No deep-research provider was invoked for this root-level entry. The existing subtype dismech entry (FLNA_Intestinal_Pseudoobstruction) has its own -deep-research-falcon.md artifact from prior curation; this root-level record was curated directly from the verified literature already cached in references_cache/ for the FLNA-CIPO subtype, plus the foundational DOI:10.3389/fped.2022.837462 pediatric-CIPO review, plus ORPHA-grounded subtype identifiers for the X-linked and mitochondrial forms.

Integrated Literature Synthesis

Chronic intestinal pseudoobstruction (CIPO) is a rare, severe disorder of gastrointestinal motility in which patients experience episodes that mimic mechanical bowel obstruction in the absence of any physical luminal blockage. The pediatric review DOI:10.3389/fped.2022.837462 ("Pediatric Intestinal Pseudo-Obstruction: Progress and Challenges") frames CIPO as "the most severe form of gastrointestinal dysmotility with significant morbidity and mortality." That review also distinguishes Pediatric Intestinal Pseudo-Obstruction (PIPO) as biologically and clinically distinct from adult CIPO.

Mechanistic heterogeneity. Primary CIPO partitions along three mechanistic axes that this root entry models as separate atomic pathophysiology nodes converging on a shared Intestinal Dysmotility endpoint:

  • Neuropathic (enteric nervous system defects). The flagship example is X-linked FLNA loss-of-function (PMID:17357080, PMID:18854860), curated in the existing FLNA_Intestinal_Pseudoobstruction dismech entry. The truncated filamin A protein fails to support proper enteric neuron development. Other neuropathic mechanisms include enteric ganglionitis and acquired enteric neuropathies.
  • Myopathic (visceral myopathies). Intrinsic smooth-muscle defects produce poorly contractile or acontractile intestinal smooth muscle. No dedicated dismech entry yet for the visceral-myopathy gene set (e.g., ACTG2, MYLK, MYH11, LMOD1) — scoped as follow-up curation.
  • Mitochondrial / MNGIE. Mitochondrial DNA depletion / instability, classically due to biallelic TYMP (thymidine phosphorylase) loss-of-function, causes mitochondrial neurogastrointestinal encephalomyopathy. MONDO:0011283 (mitochondrial DNA depletion syndrome 1) is the canonical MONDO grounding; this root entry lists TYMP under genetic[] so that a future dedicated MNGIE dismech entry has a starting point.

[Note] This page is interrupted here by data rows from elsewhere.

(** X21.  [Connect] on a driver in plain TCP mode initialises the session
    and parses the credentials all the same, before it looks at the mode.
    Its calls are those of the two bootstrap steps and, at most, the
    [nsd_ptcp.Connect]: nothing of a TLS session is set up, no handshake is
    made, and [bHaveSess] stays as it was.  [nsd_ptcp.Connect] is called
    exactly when both bootstrap steps succeed, and then its status is the
    status of [Connect]; a credential file that does not parse makes the
    plain connection fail with the status of [mbedtlsInitCred], without a
    connection attempt. *)
Theorem Connect_plain {codes : Codes} (a : connect_answers)
  (pThis : nsd_mbedtls_t) (host : string) :
  iMode pThis = 0 ->
  Forall (fun c => bootstrap_call c \/ c = nsd_ptcp_Connect (pTcp pThis))
    (snd (Connect a pThis host))
  /\ bHaveSess (snd (fst (Connect a pThis host))) = bHaveSess pThis
  /\ (In (nsd_ptcp_Connect (pTcp pThis)) (snd (Connect a pThis host))
      <-> fst (fst (mbedtlsInitSession (connect_session a) pThis))
          = RS_RET_OK
          /\ fst (fst (mbedtlsInitCred (connect_cred a) pThis)) = RS_RET_OK)
  /\ (fst (fst (mbedtlsInitSession (connect_session a) pThis))
      <> RS_RET_OK ->
      fst (fst (Connect a pThis host))
      = fst (fst (mbedtlsInitSession (connect_session a) pThis)))
  /\ (fst (fst (mbedtlsInitSession (connect_session a) pThis)) = RS_RET_OK ->
      fst (fst (mbedtlsInitCred (connect_cred a) pThis)) <> RS_RET_OK ->
      fst (fst (Connect a pThis host))
      = fst (fst (mbedtlsInitCred (connect_cred a) pThis)))
  /\ (fst (fst (mbedtlsInitSession (connect_session a) pThis)) = RS_RET_OK ->
      fst (fst (mbedtlsInitCred (connect_cred a) pThis)) = RS_RET_OK ->
      fst (fst (Connect a pThis host)) = ret_ptcp_Connect a).
Proof.
  intros Hmode.
  pose proof (mbedtlsInitSession_driver (connect_session a) pThis) as Hd.
  pose proof (mbedtlsInitSession_bootstrap (connect_session a) pThis) as B1.
  pose proof (mbedtlsInitCred_bootstrap (connect_cred a) pThis) as B2.
  pose proof (proj2 (mbedtlsInitCred_frame (connect_cred a) pThis)) as Hs.
  destruct (mbedtlsInitSession (connect_session a) pThis)
    as [[r1 d1] t1] eqn:E1.
  destruct (mbedtlsInitCred (connect_cred a) pThis) as [[r2 d2] t2] eqn:E2.
  cbn [fst snd] in *. subst d1.
  rewrite (Connect_plain_run a pThis d2 host r1 r2 t1 t2 Hmode E1 E2).
  pose proof (bootstrap_no_Connect (pTcp pThis) t1 B1) as N1.
  pose proof (bootstrap_no_Connect (pTcp pThis) t2 B2) as N2.
  assert (L1 : Forall
                 (fun c => bootstrap_call c
                           \/ c = nsd_ptcp_Connect (pTcp pThis)) t1)
    by (revert B1; apply Forall_impl; intros c Hc; left; exact Hc).
  assert (L2 : Forall
                 (fun c => bootstrap_call c
                           \/ c = nsd_ptcp_Connect (pTcp pThis)) t2)
    by (revert B2; apply Forall_impl; intros c Hc; left; exact Hc).
  destruct (Z.eqb_spec r1 RS_RET_OK) as [H1 | H1]; cbn [negb];
    [destruct (Z.eqb_spec r2 RS_RET_OK) as [H2 | H2]; cbn [negb] |];
    cbn [fst snd].
  - split.
    { repeat (apply Forall_app; split); try assumption;
        repeat (apply Forall_cons; [first [left; exact I | right; reflexivity]
                                   |]); apply Forall_nil. }
    split; [exact Hs |]. split.
    { split; [intros _; split; assumption |].
      intros _. apply in_or_app. right. left. reflexivity. }
    split; [intros H; contradiction |].
    split; [intros _ H; contradiction | intros _ _; reflexivity].
  - split.
    { repeat (apply Forall_app; split); try assumption;
        repeat (apply Forall_cons; [left; exact I |]); apply Forall_nil. }
    split; [exact Hs |]. split.
    { split; [| intros [_ H]; contradiction].
      intros Hin. exfalso. rewrite !in_app_iff in Hin. cbn [In] in Hin.
      destruct Hin as [[Hin | [Hin | []]] | [Hin | [Hin | []]]];
        try discriminate Hin; contradiction. }
    split; [intros H; contradiction |].
    split; [intros _ _; reflexivity | intros _ H; contradiction].
  - split.
    { repeat (apply Forall_app; split); try assumption;
        repeat (apply Forall_cons; [left; exact I |]); apply Forall_nil. }
    split; [reflexivity |]. split.
    { split; [| intros [H _]; contradiction].
      intros Hin. exfalso. rewrite !in_app_iff in Hin. cbn [In] in Hin.
      destruct Hin as [Hin | [Hin | []]];
        try discriminate Hin; contradiction. }
    split; [intros _; reflexivity |].
    split; intros H; contradiction.
Qed.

Clinical syndrome. Six core phenotypes are captured (Intestinal pseudo-obstruction HP:0004389, Abdominal distention HP:0003270, Vomiting HP:0002013, Constipation HP:0002019, Feeding difficulties HP:0011968, Failure to thrive HP:0001508). Frequency tags were deliberately omitted from this root entry per the dismech frequency-evidence SOP — the cited literature supports the existence of these features in CIPO but does not provide subtype-pooled quantitative frequencies appropriate for the umbrella entry.

Management. The supportive-care ladder is captured in treatments[]: parenteral nutrition (NCIT:C29484, the mainstay for patients whose motility cannot sustain enteral intake), enteral nutritional support (MAXO:0000088, preferred when tolerated), surgical management (MAXO:0000004), intestinal transplantation (MAXO:0010039, reserved for irreversible intestinal failure with TPN complications), and genetic counseling (MAXO:0000079) for heritable subtypes.

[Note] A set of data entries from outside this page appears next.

(** * bar: the format-string tokenizer and the token print contract

    A shallow embedding of [tokens.go].  Go strings are byte sequences, so a
    Go [string] is a Rocq [string] (a list of 8-bit [ascii]); a [rune] is an
    [int32] kept as a [Z]; the [bufio.Reader] wrapped around a
    [strings.Reader] is the string of bytes not yet consumed, threaded
    explicitly through the reading functions. *)

From Stdlib Require Import ZArith List String Ascii Bool Lia Floats.
From Stdlib Require Import DecimalString DecimalN DecimalPos.
Import ListNotations.

Open Scope string_scope.
Open Scope Z_scope.

(** ** Bytes and 32-bit runes *)

Definition byte := ascii.
Definition rune := Z.

(** The numeric value of a byte. *)
Definition byte_val (a : byte) : Z := Z.of_N (N_of_ascii a).

(** Go's conversion [byte(x)]: the low eight bits. *)
Definition byte_of (z : Z) : byte := ascii_of_N (Z.to_N (z mod 256)).

(** Go's conversion [rune(x)] / [int32(x)] with its wrap-around. *)
Definition int32 (z : Z) : Z := (z + 2 ^ 31) mod 2 ^ 32 - 2 ^ 31.

(** Go's conversion [uint32(x)]. *)
Definition uint32 (z : Z) : Z := z mod 2 ^ 32.

(** The bytes left after the first [n] of [s]. *)
Fixpoint skip (n : nat) (s : string) : string :=
  match n, s with
  | O, _ => s
  | S _, EmptyString => EmptyString
  | S k, String _ rest => skip k rest
  end.

(** [p[i]] for a byte slice, when in range. *)
Fixpoint byte_at (s : string) (i : nat) : option byte :=
  match s, i with
  | EmptyString, _ => None
  | String a _, O => Some a
  | String _ rest, S k => byte_at rest k
  end.

(** ** Package [unicode/utf8], as far as the reader and the buffer use it *)

Module utf8.

Definition RuneError : rune := 0xFFFD.
Definition RuneSelf : Z := 0x80.
Definition MaxRune : Z := 0x10FFFF.
Definition surrogateMin : Z := 0xD800.
Definition surrogateMax : Z := 0xDFFF.

Definition t2 : Z := 0xC0.
Definition t3 : Z := 0xE0.
Definition t4 : Z := 0xF0.
Definition tx : Z := 0x80.
Definition maskx : Z := 0x3F.
Definition mask2 : Z := 0x1F.
Definition mask3 : Z := 0x0F.
Definition mask4 : Z := 0x07.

Out of scope for the root entry

  • Subtype-specific molecular detail for X-linked FLNA-CIPO — already curated in FLNA_Intestinal_Pseudoobstruction.
  • MNGIE / mitochondrial DNA depletion mechanisms beyond the TYMP genetic link — scoped as a dedicated dismech entry.
  • Visceral-myopathy gene-level entries (ACTG2, MYLK, MYH11, LMOD1, etc.) — scoped as follow-up.
  • Secondary CIPO (postsurgical, post-infectious, paraneoplastic, systemic-sclerosis-associated, drug-induced) — explicitly excluded from the primary-CIPO categories enumerated here.